It sure doesn’t feel like success…

I’ve been clean for almost a year and in recent months I’ve been failing again. I’d always feared not being able to fully get up again after breaking a long streak and those fears have been realized.

Then, something really eye-opening occurred.

I happened to be sifting through my wallet. Through those dusty crevices that I never think about. A wallet spring cleaning, purging the things I no longer needed.

Found a folded up paper, slightly crumpled. In handwritten Hebrew:

I, YKW, am going to try to abstain from watching porn and masturbating from April 1 until April 7, or pay $1000 knaas”

It was a quiet place and I had time to reflect. I remembered these little notes well…for years, I was desperately trying to stop compulsively using porn and masturbation, with zero success.

These notes would give me some slight reprieve, until a total relapse not long thereafter.

Then, it was right back to:

-Wake up in the morning (porn in the bathroom)

-Daven (porn in between, if possible)

-Head out to work (porn on my beautiful commute)

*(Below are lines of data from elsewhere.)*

Definition request_codec :=
  const_codec REQUEST_DOMAIN ltac:(done) ⊗ u16_codec ⊗ bytes_codec ⊗ bytes_codec
  ⊗ u64_codec ⊗ u64_codec ⊗ bytes_codec ⊗ bytes_codec ⊗ bytes_codec ⊗ bytes_codec
  ⊗ option_codec bytes_codec ⊗ option_codec bytes_codec ⊗ option_codec bytes_codec
  ⊗ option_codec bytes_codec ⊗ option_codec u32_codec ⊗ bytes_codec ⊗ alg_codec.

Section RequestTuple.
Import AuthRequestBody.

Definition request_tuple (r : t) :=
  (tt, (protocol_version r, (request_id r, (nonce r, (created_at_ms r, (expires_at_ms r,
  (linux_host_id r, (linux_hostname r, (pam_service r, (pam_user r, (pam_ruser r,
  (pam_rhost r, (pam_tty r, (sudo_command r, (client_pid r, (key_id r, alg r
  )))))))))))))))).

Definition request_of_tuple
  (p : unit * (N * (bytes * (bytes * (N * (N * (bytes * (bytes * (bytes * (bytes *
       (option bytes * (option bytes * (option bytes * (option bytes * (option N *
       (bytes * SignatureAlgorithm)))))))))))))))) : t :=
  let '(_, (v, (i, (n, (c, (e, (h, (hn, (s, (u, (ru, (rh, (ty, (sc, (p, (k, a
       )))))))))))))))) := p in
  mk v i n c e h hn s u ru rh ty sc p k a.

Lemma request_of_to_tuple r : request_of_tuple (request_tuple r) = r.
Proof. by destruct r. Qed.

(** The variable-length fields in the order they are written. *)
Definition request_texts (r : t) : list (string * option bytes) :=
  [("request_id", Some (request_id r)); ("nonce", Some (nonce r));
   ("linux_host_id", Some (linux_host_id r)); ("linux_hostname", Some (linux_hostname r));
   ("pam_service", Some (pam_service r)); ("pam_user", Some (pam_user r));
   ("pam_ruser", pam_ruser r); ("pam_rhost", pam_rhost r); ("pam_tty", pam_tty r);
   ("sudo_command", sudo_command r); ("key_id", Some (key_id r))]%string.
End RequestTuple.

(** The first field that cannot be encoded because its length is above [u32::MAX]. *)
Definition oversized (fs : list (string * option bytes)) : option string :=
  fst <$> List.find (fun p => negb (opt_fits p.2)) fs.

Lemma oversized_none fs :
  oversized fs = None <-> Forall (fun p => opt_fits p.2 = true) fs.
Proof.
  unfold oversized. induction fs as [|[f o] fs IH]; [by split|].
  cbn [List.find snd]. rewrite Forall_cons. cbn [snd].
  destruct (opt_fits o); cbn; naive_solver.
Qed.

Lemma enc_seq {A B} (ca : codec A) (cb : codec B) p :
  enc (ca ⊗ cb) p = enc ca p.1 ++ enc cb p.2.
Proof. done. Qed.

Lemma fits_alg a : fits (SignatureAlgorithm.canonical_name a) = true.
Proof. by destruct a. Qed.
Lemma fits_decision d : fits (Decision.canonical_name d) = true.
Proof. by destruct d. Qed.
Lemma fits_method m : fits (AuthMethod.canonical_name m) = true.
Proof. by destruct m. Qed.

(** One [encode_*(..)?] of the source: its value, or the end of both sides
    when the field does not fit. *)
Ltac encode_step :=
  unfold encode_str; cbn [result_bind];
  first
  [ rewrite encode_bytes_spec, ?fits_alg, ?fits_decision, ?fits_method
  | rewrite encode_optional_str_spec ];
  cbn [List.find snd opt_fits];
  lazymatch goal with
  | |- context [if ?b then Ok _ else Err _] => destruct b; cbn [negb]; [|done]
  | _ => idtac
  end;
  cbn [result_bind].

Lemma request_canonical_spec r :
  AuthRequestBody.canonical_bytes r =
  (let? _ := AuthRequestBody.validate r in
   match oversized (request_texts r) with
   | Some f => Err (FieldTooLarge f)
   | None => Ok (enc request_codec (request_tuple r))
   end).
Proof.
  unfold AuthRequestBody.canonical_bytes.
  destruct (AuthRequestBody.validate r); [|done].
  unfold oversized, request_texts, encode_u16, encode_u64. cbn [result_bind].
  rewrite encode_bytes_spec. change (fits REQUEST_DOMAIN) with true.
  repeat encode_step. rewrite encode_optional_u32_spec.
  unfold request_codec, request_tuple. rewrite !enc_seq. cbn [fst snd fmap option_fmap option_map].
  by rewrite <- !app_assoc.
Qed.

(** ** Responses *)

Definition response_codec :=
  const_codec RESPONSE_DOMAIN ltac:(done) ⊗ u16_codec ⊗ bytes_codec ⊗ bytes_codec
  ⊗ bytes_codec ⊗ bytes_codec ⊗ bytes_codec ⊗ bytes_codec ⊗ decision_codec ⊗ method_codec
  ⊗ u64_codec ⊗ u64_codec ⊗ bytes_codec ⊗ alg_codec ⊗ option_codec bytes_codec
  ⊗ option_codec bytes_codec.

Section ResponseTuple.
Import AuthResponseBody.

Definition response_tuple (r : t) :=
  (tt, (protocol_version r, (request_id r, (nonce r, (request_hash r, (linux_host_id r,
  (pam_service r, (pam_user r, (decision r, (auth_method r, (created_at_ms r,
  (expires_at_ms r, (agent_key_id r, (alg r, (error_code r, error_message r
  ))))))))))))))).

Definition response_of_tuple
  (p : unit * (N * (bytes * (bytes * (bytes * (bytes * (bytes * (bytes * (Decision.t *
       (AuthMethod.t * (N * (N * (bytes * (SignatureAlgorithm * (option bytes *
       option bytes))))))))))))))) : t :=
  let '(_, (v, (i, (n, (rh, (h, (s, (u, (d, (m, (c, (e, (k, (a, (ec, em
       ))))))))))))))) := p in
  mk v i n rh h s u d m c e k a ec em.

Lemma response_of_to_tuple r : response_of_tuple (response_tuple r) = r.
Proof. by destruct r. Qed.

Definition response_texts (r : t) : list (string * option bytes) :=
  [("request_id", Some (request_id r)); ("nonce", Some (nonce r));
   ("request_hash", Some (request_hash r)); ("linux_host_id", Some (linux_host_id r));
   ("pam_service", Some (pam_service r)); ("pam_user", Some (pam_user r));
   ("agent_key_id", Some (agent_key_id r)); ("error_code", error_code r);
   ("error_message", error_message r)]%string.
End ResponseTuple.

Lemma response_canonical_spec r :
  AuthResponseBody.canonical_bytes r =
  (let? _ := AuthResponseBody.validate r in
   match oversized (response_texts r) with
   | Some f => Err (FieldTooLarge f)
   | None => Ok (enc response_codec (response_tuple r))
   end).
Proof.
  unfold AuthResponseBody.canonical_bytes.
  destruct (AuthResponseBody.validate r); [|done].
  unfold oversized, response_texts, encode_u16, encode_u64. cbn [result_bind].
  rewrite encode_bytes_spec. change (fits RESPONSE_DOMAIN) with true.
  repeat encode_step.
  unfold response_codec, response_tuple. rewrite !enc_seq. cbn [fst snd fmap option_fmap option_map].
  by rewrite <- !app_assoc.
Qed.

(** ** Validation *)

Lemma request_validate_ok r :
  AuthRequestBody.validate r = Ok tt <->
  AuthRequestBody.protocol_version r = PROTOCOL_VERSION /\
  length (AuthRequestBody.nonce r) = NONCE_LEN /\
  AuthRequestBody.created_at_ms r < AuthRequestBody.expires_at_ms r.
Proof.
  unfold AuthRequestBody.validate. destruct (AuthRequestBody.alg r); cbn.
  destruct (N.eqb_spec (AuthRequestBody.protocol_version r) PROTOCOL_VERSION);
    [|naive_solver].
  rewrite bool_decide_true by done. case_bool_decide; [|naive_solver].
  destruct (N.leb_spec (AuthRequestBody.expires_at_ms r) (AuthRequestBody.created_at_ms r)); cbn.
  - split; [done|]. intros (_ & _ & ?). lia.
  - split; [intros _; by split_and!|done].
Qed.

Lemma response_validate_ok r :
  AuthResponseBody.validate r = Ok tt <->
  AuthResponseBody.protocol_version r = PROTOCOL_VERSION /\
  length (AuthResponseBody.nonce r) = NONCE_LEN /\
  AuthResponseBody.created_at_ms r < AuthResponseBody.expires_at_ms r.
Proof.
  unfold AuthResponseBody.validate. destruct (AuthResponseBody.alg r); cbn.
  destruct (N.eqb_spec (AuthResponseBody.protocol_version r) PROTOCOL_VERSION);
    [|naive_solver].
  rewrite bool_decide_true by done. case_bool_decide; [|naive_solver].
  destruct (N.leb_spec (AuthResponseBody.expires_at_ms r) (AuthResponseBody.created_at_ms r)); cbn.
  - split; [done|]. intros (_ & _ & ?). lia.
  - split; [intros _; by split_and!|done].
Qed.

(** ** Successful encodings *)

Lemma request_tuple_valid r :
  AuthRequestBody.wf r -> oversized (request_texts r) = None ->
  valid request_codec (request_tuple r).
Proof.
  intros (Hv & Hc & He & Hp) Hs%oversized_none. unfold request_texts in Hs.
  repeat apply Forall_cons in Hs as [? Hs]. cbn [snd opt_fits] in *.
  unfold u16_max, u64_max, u32_max in *.
  repeat match goal with
  | H : fits _ = true |- _ => apply fits_valid in H
  | H : opt_fits _ = true |- _ => apply opt_fits_valid in H
  end.
  unfold request_codec, request_tuple. cbn [seq_codec valid fst snd].
  split_and!; try done; try (cbn; lia).
  destruct (AuthRequestBody.client_pid r); cbn; [lia|done].
Qed.

Lemma response_tuple_valid r :
  AuthResponseBody.wf r -> oversized (response_texts r) = None ->
  valid response_codec (response_tuple r).
Proof.
  intros (Hv & Hc & He) Hs%oversized_none. unfold response_texts in Hs.
  repeat apply Forall_cons in Hs as [? Hs]. cbn [snd opt_fits] in *.
  unfold u16_max, u64_max in *.
  repeat match goal with
  | H : fits _ = true |- _ => apply fits_valid in H
  | H : opt_fits _ = true |- _ => apply opt_fits_valid in H
  end.
  unfold response_codec, response_tuple. cbn [seq_codec valid fst snd].
  split_and!; try done; cbn; lia.
Qed.

Lemma request_canonical_ok r m :
  AuthRequestBody.canonical_bytes r = Ok m <->
  AuthRequestBody.validate r = Ok tt /\ oversized (request_texts r) = None /\
  m = enc request_codec (request_tuple r).
Proof.
  rewrite request_canonical_spec. destruct (AuthRequestBody.validate r) as [[]|]; cbn [result_bind]; [|naive_solver].
  destruct (oversized (request_texts r)); naive_solver.
Qed.

Lemma response_canonical_ok r m :
  AuthResponseBody.canonical_bytes r = Ok m <->
  AuthResponseBody.validate r = Ok tt /\ oversized (response_texts r) = None /\
  m = enc response_codec (response_tuple r).
Proof.
  rewrite response_canonical_spec. destruct (AuthResponseBody.validate r) as [[]|]; cbn [result_bind]; [|naive_solver].
  destruct (oversized (response_texts r)); naive_solver.
Qed.

(** ** The decoders: the specification of the format *)

Definition decode_request (s : bytes) : option (AuthRequestBody.t * bytes) :=
  match dec request_codec s with
  | Some (p, rest) => Some (request_of_tuple p, rest)
  | None => None
  end.

Definition decode_response (s : bytes) : option (AuthResponseBody.t * bytes) :=
  match dec response_codec s with
  | Some (p, rest) => Some (response_of_tuple p, rest)
  | None => None
  end.

Lemma decode_request_enc r rest :
  valid request_codec (request_tuple r) ->
  decode_request (enc request_codec (request_tuple r) ++ rest) = Some (r, rest).
Proof. intros Hv. unfold decode_request. by rewrite dec_enc, request_of_to_tuple. Qed.

Lemma decode_response_enc r rest :
  valid response_codec (response_tuple r) ->
  decode_response (enc response_codec (response_tuple r) ++ rest) = Some (r, rest).
Proof. intros Hv. unfold decode_response. by rewrite dec_enc, response_of_to_tuple. Qed.

Lemma request_canonical_inj r1 r2 m :
  AuthRequestBody.wf r1 -> AuthRequestBody.wf r2 ->
  AuthRequestBody.canonical_bytes r1 = Ok m ->
  AuthRequestBody.canonical_bytes r2 = Ok m -> r1 = r2.
Proof.
  intros W1 W2 (_ & S1 & ->)%request_canonical_ok (_ & S2 & E)%request_canonical_ok.
  apply enc_inj in E; [|by apply request_tuple_valid..].
  apply (f_equal request_of_tuple) in E. by rewrite !request_of_to_tuple in E.
Qed.

Lemma response_canonical_inj r1 r2 m :
  AuthResponseBody.wf r1 -> AuthResponseBody.wf r2 ->
  AuthResponseBody.canonical_bytes r1 = Ok m ->
  AuthResponseBody.canonical_bytes r2 = Ok m -> r1 = r2.
Proof.
  intros W1 W2 (_ & S1 & ->)%response_canonical_ok (_ & S2 & E)%response_canonical_ok.
  apply enc_inj in E; [|by apply response_tuple_valid..].
  apply (f_equal response_of_tuple) in E. by rewrite !response_of_to_tuple in E.
Qed.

-Arrive to work (sneak porn in as much as possible)

-Get some work done (masturbate in the bathroom)

Come out feeling strangely focused, yet sick of myself

-Back to work, come home, help with kids, learn for a few minutes

-Maariv, (back to porn, till the “finish line” at 2AM)

-Wife out on errands? Porn.

-Wife in the shower? Porn.

-Wife on the phone? Porn on the other side of the hallway.

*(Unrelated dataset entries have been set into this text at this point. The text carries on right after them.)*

Lemma request_canonical_roundtrip_witness :
  decode_request (vector_request_bytes ++ B "tail") = Some (vector_request, B "tail").
Proof. exact (request_canonical_roundtrip vector_request vector_request_bytes (B "tail")
  vector_request_wf vector_request_canonical). Defined.

(** The canonical bytes of a response decode to the response. *)
Theorem response_canonical_roundtrip (r : AuthResponseBody.t) (m rest : bytes) :
  AuthResponseBody.wf r -> AuthResponseBody.canonical_bytes r = Ok m ->
  decode_response (m ++ rest) = Some (r, rest).
Proof.
  intros W (_ & S & ->)%response_canonical_ok.
  by apply decode_response_enc, response_tuple_valid.
Qed.

Lemma response_canonical_roundtrip_witness :
  decode_response (vector_response_bytes ++ B "tail") = Some (vector_response, B "tail").
Proof. exact (response_canonical_roundtrip vector_response vector_response_bytes (B "tail")
  vector_response_wf vector_response_canonical). Defined.

Lemma request_canonical_err (r : AuthRequestBody.t) (e : ProtocolError) :
  AuthRequestBody.canonical_bytes r = Err e <->
  AuthRequestBody.validate r = Err e \/
  AuthRequestBody.validate r = Ok tt /\
    exists f, oversized (request_texts r) = Some f /\ e = FieldTooLarge f.
Proof.
  rewrite request_canonical_spec.
  destruct (AuthRequestBody.validate r) as [[]|e']; cbn [result_bind]; [|naive_solver].
  destruct (oversized (request_texts r)) as [f|]; naive_solver.
Qed.

(** C40: encoding a request fails in exactly two ways: with the error of
    [validate], or, for a valid request, with [FieldTooLarge] for the first
    field in writing order whose length does not fit in 32 bits. *)
Theorem request_canonical_errors (r : AuthRequestBody.t) (e : ProtocolError) :
  AuthRequestBody.canonical_bytes r = Err e <->
  AuthRequestBody.validate r = Err e \/
  AuthRequestBody.validate r = Ok tt /\
    exists f, oversized (request_texts r) = Some f /\ e = FieldTooLarge f.
Proof. apply request_canonical_err. Qed.

Lemma request_canonical_errors_vector :
  AuthRequestBody.canonical_bytes
    (AuthRequestBody.mk 2 [] [] 0 0 [] [] [] [] None None None None None [] Ed25519)
  = Err (UnsupportedVersion 2).
Proof. reflexivity. Qed.

(** ** Freshness *)

(** A request is expired exactly after its expiry (the expiry instant
    itself is accepted), otherwise created in the future exactly when its
    creation is more than the allowed skew ahead, otherwise fresh.  The
    saturation of the 64-bit addition never changes the verdict. *)
Theorem request_freshness_exact (r : AuthRequestBody.t) (now skew : N) :
  AuthRequestBody.wf r ->
  AuthRequestBody.verify_freshness r now skew =
  if AuthRequestBody.expires_at_ms r <? now then Err Expired
  else if now + skew <? AuthRequestBody.created_at_ms r then Err CreatedInFuture
  else Ok tt.
Proof.
  intros (_ & Hc & _). unfold AuthRequestBody.verify_freshness, saturating_add_u64.
  destruct (AuthRequestBody.expires_at_ms r <? now); [done|]. cbn [negb].
  destruct (N.ltb_spec (now + skew) (AuthRequestBody.created_at_ms r)) as [L|L];
    destruct (N.ltb_spec (N.min (now + skew) u64_max) (AuthRequestBody.created_at_ms r)) as [L'|L'];
    (done || lia).
Qed.

Lemma request_freshness_exact_witness :
  AuthRequestBody.verify_freshness vector_request 1700000030000 30000 = Ok tt /\
  AuthRequestBody.verify_freshness vector_request 1700000030001 30000 = Err Expired /\
  AuthRequestBody.verify_freshness vector_request 1699999969999 30000 = Err CreatedInFuture.
Proof.
  split; [|split].
  - exact (request_freshness_exact vector_request 1700000030000 30000 vector_request_wf).
  - exact (request_freshness_exact vector_request 1700000030001 30000 vector_request_wf).
  - exact (request_freshness_exact vector_request 1699999969999 30000 vector_request_wf).
Defined.

(** ** Signatures and binding *)

Section Signatures.
Context `{C : Crypto}.

(** What a verified signature is, and what a bound response is. *)
Definition signature_holds (public_key m signature : bytes) : Prop :=
  length public_key = ED25519_PUBLIC_KEY_LEN /\
  exists vk s, VerifyingKey_from_bytes public_key = Some vk /\
    Signature_from_slice signature = Some s /\ VerifyingKey_verify vk m s = true.

Definition bound_to (p : AuthResponseBody.t) (q : AuthRequestBody.t) : Prop :=
  AuthResponseBody.request_id p = AuthRequestBody.request_id q /\
  AuthResponseBody.nonce p = AuthRequestBody.nonce q /\
  (exists m, AuthRequestBody.canonical_bytes q = Ok m /\
     AuthResponseBody.request_hash p = Sha256_digest m) /\
  AuthResponseBody.linux_host_id p = AuthRequestBody.linux_host_id q /\
  AuthResponseBody.pam_service p = AuthRequestBody.pam_service q /\
  AuthResponseBody.pam_user p = AuthRequestBody.pam_user q.

Lemma verify_ed25519_ok pk m s :
  verify_ed25519 pk m s = Ok tt <-> signature_holds pk m s.
Proof.
  unfold verify_ed25519, signature_holds. case_bool_decide; [|naive_solver].
  destruct (VerifyingKey_from_bytes pk) as [vk|]; cbn; [|naive_solver].
  destruct (Signature_from_slice s) as [sg|]; cbn; [|naive_solver].
  destruct (VerifyingKey_verify vk m sg) eqn:E.
  - split; [|done]. intros _. split; [done|]. by exists vk, sg.
  - split; [done|]. intros (_ & ? & ? & [= <-] & [= <-] & ?). congruence.
Qed.

Lemma verify_binding_ok p q :
  AuthResponseBody.verify_binding p q = Ok tt <-> bound_to p q.
Proof.
  unfold AuthResponseBody.verify_binding, AuthRequestBody.sha256, bound_to.
  destruct (AuthRequestBody.canonical_bytes q) as [m|e]; cbn [result_bind]; [|naive_solver].
  repeat case_bool_decide; cbn [andb]; naive_solver.
Qed.

Lemma response_verify_ok s pk :
  SignedAuthResponse.verify s pk = Ok tt <->
  exists m, AuthResponseBody.canonical_bytes (SignedAuthResponse.body s) = Ok m /\
    signature_holds pk m (SignedAuthResponse.signature s).
Proof.
  unfold SignedAuthResponse.verify. rewrite result_bind_ok.
  by setoid_rewrite verify_ed25519_ok.
Qed.

Lemma verify_for_request_ok (s : SignedAuthResponse.t) (q : AuthRequestBody.t) (pk : bytes) :
  SignedAuthResponse.verify_for_request s q pk = Ok tt <->
  SignedAuthResponse.verify s pk = Ok tt /\ bound_to (SignedAuthResponse.body s) q.
Proof.
  unfold SignedAuthResponse.verify_for_request. rewrite result_bind_ok, <- verify_binding_ok.
  split; [by intros ([] & V & Bd)|]. intros [V Bd]. by exists tt.
Qed.

(** C28: a response is accepted for a request exactly when its signature
    verifies, under the given 32-byte key, on its own canonical bytes, and
    its identifier, nonce, hash, host, service and user are those of the
    request. *)
Theorem verify_for_request_exact (s : SignedAuthResponse.t) (q : AuthRequestBody.t)
  (pk : bytes) :
  SignedAuthResponse.verify_for_request s q pk = Ok tt <->
  (exists m, AuthResponseBody.canonical_bytes (SignedAuthResponse.body s) = Ok m /\
     signature_holds pk m (SignedAuthResponse.signature s)) /\
  bound_to (SignedAuthResponse.body s) q.
Proof. by rewrite verify_for_request_ok, response_verify_ok. Qed.

(** A binding mismatch is reported only for a response whose signature
    was verified first. *)
Theorem binding_checked_after_signature (s : SignedAuthResponse.t) (q : AuthRequestBody.t)
  (pk : bytes) :
  SignedAuthResponse.verify_for_request s q pk = Err ResponseBindingMismatch <->
  SignedAuthResponse.verify s pk = Ok tt /\ ~ bound_to (SignedAuthResponse.body s) q /\
  exists m, AuthRequestBody.canonical_bytes q = Ok m.
Proof.
  unfold SignedAuthResponse.verify_for_request. rewrite <- verify_binding_ok.
  assert (SignedAuthResponse.verify s pk <> Err ResponseBindingMismatch) as Hne.
  { unfold SignedAuthResponse.verify. intros [E|(m & _ & E)]%result_bind_err.
    - rewrite response_canonical_spec in E.
      apply result_bind_err in E as [E|(? & _ & E)].
      + unfold AuthResponseBody.validate in E. by repeat case_match.
      + by case_match.
    - unfold verify_ed25519, ok_or, result_bind in E. repeat case_match; simplify_eq. }
  destruct (SignedAuthResponse.verify s pk) as [[]|e]; cbn [result_bind]; [|naive_solver].
  unfold AuthResponseBody.verify_binding, AuthRequestBody.sha256.
  destruct (AuthRequestBody.canonical_bytes q) as [m|e] eqn:E; cbn [result_bind].
  - case_match; naive_solver.
  - split; [|naive_solver]. intros [= ->]. apply request_canonical_err in E as [E|E].
    + unfold AuthRequestBody.validate in E. by repeat case_match.
    + naive_solver.
Qed.
End Signatures.

Section Honest.
Context `{L : CryptoLaws}.

Lemma sign_holds sk m :
  signature_holds (VerifyingKey_to_bytes (SigningKey_verifying_key sk)) m
    (Signature_to_bytes (SigningKey_sign sk m)).
Proof.
  split; [apply VerifyingKey_to_bytes_length|].
  exists (SigningKey_verifying_key sk), (SigningKey_sign sk m).
  split_and!; [apply VerifyingKey_bytes_id|apply Signature_bytes_id|apply verify_sign].
Qed.

(** Signing a request succeeds exactly when it has canonical bytes,
    does not change the body, and the result verifies under the public
    half of the key. *)
Theorem signed_request_verifies (r : AuthRequestBody.t) (sk : SigningKey) (m : bytes) :
  AuthRequestBody.canonical_bytes r = Ok m ->
  exists s, SignedAuthRequest.sign r sk = Ok s /\ SignedAuthRequest.body s = r /\
    SignedAuthRequest.verify s (VerifyingKey_to_bytes (SigningKey_verifying_key sk)) = Ok tt.
Proof.
  intros E. unfold SignedAuthRequest.sign. rewrite E. cbn [result_bind].
  eexists. split; [done|]. split; [done|].
  unfold SignedAuthRequest.verify. cbn [SignedAuthRequest.body SignedAuthRequest.signature].
  rewrite E. cbn [result_bind]. by apply verify_ed25519_ok, sign_holds.
Qed.

Lemma for_request_bound q d m c e k p :
  AuthResponseBody.for_request q d m c e k = Ok p -> bound_to p q.
Proof.
  unfold AuthResponseBody.for_request, AuthRequestBody.sha256.
  intros F. res_inv F. subst. unfold bound_to. cbn. eauto 10.
Qed.

(** A response that an agent builds for a request and signs is
    accepted for that request under the agent's public key, whatever the
    decision. *)
Theorem honest_response_accepted (q : AuthRequestBody.t) (d : Decision.t) (mt : AuthMethod.t)
  (created expires : N) (key_id : bytes) (sk : SigningKey)
  (p : AuthResponseBody.t) (s : SignedAuthResponse.t) :
  AuthResponseBody.for_request q d mt created expires key_id = Ok p ->
  SignedAuthResponse.sign p sk = Ok s ->
  SignedAuthResponse.verify_for_request s q
    (VerifyingKey_to_bytes (SigningKey_verifying_key sk)) = Ok tt.
Proof.
  intros F%for_request_bound S. unfold SignedAuthResponse.sign in S. res_inv S. subst.
  apply verify_for_request_ok. cbn. split; [|done].
  apply response_verify_ok. cbn. eexists. split; [done|apply sign_holds].
Qed.

(** A response accepted for two requests shows either that they are
    the same request or a collision of SHA-256 between their canonical
    bytes.  No assumption about the hash is made. *)
Theorem doubly_bound_is_collision (s : SignedAuthResponse.t) (q1 q2 : AuthRequestBody.t)
  (pk1 pk2 : bytes) :
  AuthRequestBody.wf q1 -> AuthRequestBody.wf q2 ->
  SignedAuthResponse.verify_for_request s q1 pk1 = Ok tt ->
  SignedAuthResponse.verify_for_request s q2 pk2 = Ok tt ->
  q1 = q2 \/
  exists m1 m2, AuthRequestBody.canonical_bytes q1 = Ok m1 /\
    AuthRequestBody.canonical_bytes q2 = Ok m2 /\ m1 <> m2 /\
    Sha256_digest m1 = Sha256_digest m2.
Proof.
  intros W1 W2 V1 V2.
  apply verify_for_request_ok in V1 as [_ (_ & _ & (m1 & E1 & H1) & _)].
  apply verify_for_request_ok in V2 as [_ (_ & _ & (m2 & E2 & H2) & _)].
  destruct (decide (m1 = m2)) as [<-|Hne].
  - left. by eapply request_canonical_inj.
  - right. exists m1, m2. by rewrite <- H1, <- H2.
Qed.
End Honest.

(** The witnesses run on the test vector with the sample instance. *)

Lemma signed_request_verifies_witness :
  exists s, SignedAuthRequest.sign (H := sample_crypto) vector_request (sample_sk x07) = Ok s /\
    SignedAuthRequest.body s = vector_request /\
    SignedAuthRequest.verify (H := sample_crypto) s (sample_key x07) = Ok tt.
Proof.
  exact (signed_request_verifies (L := sample_crypto_laws) vector_request (sample_sk x07)
    vector_request_bytes vector_request_canonical).
Defined.

Lemma vector_response_sign :
  SignedAuthResponse.sign (H := sample_crypto) vector_response (sample_sk x09)
  = Ok vector_signed_response.
Proof.
  unfold SignedAuthResponse.sign. rewrite vector_response_canonical. reflexivity.
Qed.

Lemma honest_response_accepted_witness :
  SignedAuthResponse.verify_for_request (H := sample_crypto) vector_signed_response
    vector_request (sample_key x09) = Ok tt.
Proof.
  exact (honest_response_accepted (L := sample_crypto_laws) vector_request Decision.Approved
    AuthMethod.BiometricOrWatch 1700000001000 1700000011000 (B "agent-key-1") (sample_sk x09)
    vector_response vector_signed_response vector_response_for_request vector_response_sign).
Defined.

I’d follow through on one note, and cross out the dates, adding sad new ones in their place.

Those were pretty dark times.

So, maybe success really does come in different sizes and flavors. For some, that may mean “kicking it”. Yet for some, the struggle continues, and we don’t always manage to stay clean. That does not mean you aren’t a success.

I carefully tucked that sad, somewhat crumpled piece of paper back into my wallet. I want it with me wherever I go. I need it there forever, to remind me of what I was and how far I’ve come.

Success is real, and boy, does it taste sweet!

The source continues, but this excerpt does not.